Job offers have been flying left and right for IBM's Watson supercomputer ever since it famously beat two of the world's top Jeopardy! players in 2011. From pastry chef to Wall Street analyst to a customer service worker answering phones at a call center. Now, after spending the last year honing its medical skills, Watson is ready to try its hand at helping doctors improve differential diagnoses and create better treatments.

IBM Research today announced two programs in collaboration with the Cleveland Clinic that are designed towards that goal. The first, WatsonPaths, uses the supercomputer's question-answering abilities to examine a medical case from many angles, drawing inferences to support or refute a set of hypotheses in real time based on numerous data sources including reference materials, medical journals and a patient's records.

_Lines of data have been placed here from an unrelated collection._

(* ===== verification/Migrate.v ===== *)
(** * Schema migrations ([src/control-plane/src/db/migrate.ts])

    The migration runner: the numbered directories on disk, the tracking table,
    drift and checksum checks, and one transaction per migration under an advisory
    lock.  Executing a script is Postgres: the section variable [exec], which maps a
    schema to the next one or fails with a message; SHA-256 is [sha256hex]. *)

From stdpp Require Import base gmap strings sorting list.
From Stdlib Require Import ZArith Lia.
From S2P Require Import Prelude Json Errors Access JsText.

Module Migrate.
Import Handler.
Section Migrate.
Context {Schema : Type} (exec : jstr → Schema → result jstr Schema) (sha256hex : jstr → jstr).

Record Migration := mkMigration { m_name : jstr; m_sql : jstr; m_checksum : jstr }.

(** A directory entry of [MIGRATIONS_DIR]; no script: [readFileSync] throws. *)
Record Entry := mkEntry { e_name : jstr; e_isDirectory : bool; e_sql : option jstr }.

(** [parseInt(name.split('_')[0], 10)]. A name without a number compares equal to
    every other in the source, which leaves its place to the engine; such a name
    never passes the numbering check below, so here it goes first. *)
Definition entry_number (e : Entry) : Z := default 0 (parseInt (hd [] (split_on 95 (e_name e)))).

Definition sorted_entries (dir : list Entry) : list Entry :=
  sort_by (λ a b, entry_number a <=? entry_number b) (filter (λ e, e_isDirectory e = true) dir).

(** [String(i).padStart(3, '0')] *)
Definition pad3 (i : Z) : jstr := let s := show_Z i in repeat 48 (3 - length s) ++ s.

Definition startsWith (p s : jstr) : bool := bool_decide (take (length p) s = p).

(** Consecutive numbering from [i]. *)
Fixpoint check_numbering (i : Z) (entries : list Entry) : result jstr unit :=
  match entries with
  | [] => Ok tt
  | e :: rest =>
      if startsWith (pad3 i) (e_name e) then check_numbering (i + 1) rest
      else Throw (js "Migration gap: expected " ++ pad3 i ++ js "_*, found " ++ e_name e)
  end.

Fixpoint read_all (entries : list Entry) : result jstr (list Migration) :=
  match entries with
  | [] => Ok []
  | e :: rest =>
      match e_sql e with
      | None => Throw (js "ENOENT")
      | Some sql => ms ← read_all rest; Ok (mkMigration (e_name e) sql (sha256hex sql) :: ms)
      end
  end.

Definition discoverMigrations (dir : list Entry) : result jstr (list Migration) :=
  let entries := sorted_entries dir in
  _ ← check_numbering 1 entries; read_all entries.

(** The database: its schema, the tracking table (absent before the first run)
    and whether this session holds the advisory lock. *)
Record state := mkState { st_schema : Schema; st_tracking : option (gmap jstr jstr); st_locked : bool }.

Definition tracking (s : state) : gmap jstr jstr := default ∅ (st_tracking s).

(** An applied migration that has no file. *)
Definition drifted (applied : gmap jstr jstr) (ms : list Migration) : list jstr :=
  filter (λ n, n ∉ m_name <$> ms) (map_to_list applied).*1.

(** BEGIN; the script; the tracking row; COMMIT. A failure of either rolls both
    back. *)
Definition apply_one (m : Migration) (s : state) : result jstr unit * state :=
  match exec (m_sql m) (st_schema s) with
  | Throw err => (Throw (js "Migration " ++ m_name m ++ js " failed: " ++ err), s)
  | Ok schema' =>
      if bool_decide (is_Some (tracking s !! m_name m))
      then (Throw (js "Migration " ++ m_name m ++ js " failed: duplicate key"), s)
      else (Ok tt, mkState schema' (Some (<[m_name m := m_checksum m]> (tracking s))) (st_locked s))
  end.

Fixpoint apply_all (applied : gmap jstr jstr) (ms : list Migration) (s : state) : result jstr unit * state :=
  match ms with
  | [] => (Ok tt, s)
  | m :: ms' =>
      match applied !! m_name m with
      | Some existing =>
          if bool_decide (existing = m_checksum m) then apply_all applied ms' s
          else (Throw (js "Migration " ++ m_name m ++ js " checksum mismatch: expected " ++ existing ++ js ", got "
                       ++ m_checksum m ++ js ". Was the migration file modified after it was applied?"), s)
      | None =>
          match apply_one m s with
          | (Ok _, s1) => apply_all applied ms' s1
          | (Throw e, s1) => (Throw e, s1)
          end
      end
  end.

(** Between taking and releasing the lock. *)
Definition locked_body (dir : list Entry) (s : state) : result jstr unit * state :=
  let s1 := mkState (st_schema s) (Some (tracking s)) (st_locked s) in
  match discoverMigrations dir with
  | Throw e => (Throw e, s1)
  | Ok ms =>
      match drifted (tracking s1) ms with
      | n :: _ => (Throw (js "Migration " ++ n ++ js " was applied but no migration file found "
                          ++ [8212] ++ js " possible drift"), s1)
      | [] => apply_all (tracking s1) ms s1
      end
  end.

Definition set_locked (b : bool) (s : state) : state := mkState (st_schema s) (st_tracking s) b.

(** [runMigrations]: [got_lock] is whether the lock was free within the timeout;
    the [finally] block releases it in any case. *)
Definition runMigrations (got_lock : bool) (dir : list Entry) (s : state) : result jstr unit * state :=
  if got_lock then
    let '(r, s') := locked_body dir (set_locked true s) in (r, set_locked false s')
  else (Throw (js "canceling statement due to lock timeout"), set_locked false s).

(** ** Lemmas *)

Definition pending (applied : gmap jstr jstr) (ms : list Migration) : list Migration :=
  filter (λ m, applied !! m_name m = None) ms.

(** Scripts run one after the other. *)
Fixpoint exec_all (ms : list Migration) (x : Schema) : option Schema :=
  match ms with
  | [] => Some x
  | m :: ms' => match exec (m_sql m) x with Ok y => exec_all ms' y | Throw _ => None end
  end.

Definition record_all (ms : list Migration) (t : gmap jstr jstr) : gmap jstr jstr :=
  fold_left (λ t m, <[m_name m := m_checksum m]> t) ms t.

WatsonPaths also incorporates feedback from physicians who can drill down into the medical text to decide if certain chains of evidence are more important than others and lead to the strongest conclusions.

The technology allows doctors to sift through information much more efficiently than they could on their own, while Watson's artificial intelligence ties evidence together to support treatment options. Initially WatsonPaths will be used as a classroom training tool designed to help students and physicians make more informed and accurate decisions, and also to improve their critical reasoning skills. But the real-world potential is clear.

According to Dr. Neil Mehta from the Cleveland Clinic, Watson has already found things with a couple of patients that he initially missed. "It doesn't work every time, but it's getting better," he said.

The second program, Watson EMR Assistant, aims to make sense of the massive amount of health data within electronic medical records to unlock hidden insights and help physicians make better decisions.

As IBM and the Cleveland Clinic note, the potential of EMRs has not been realized due to the discrepancies of how the data is recorded, collected and organized across healthcare systems and organizations. There's no standardization and there's often missing data or strange alternative terms in use.

Using Watson's natural language expertise and machine learning abilities the goal is to process unstructured data such as clinical notes, lab results and medication history in a way that makes better sense and correlates important events throughout the patient's medical history to help with decision making.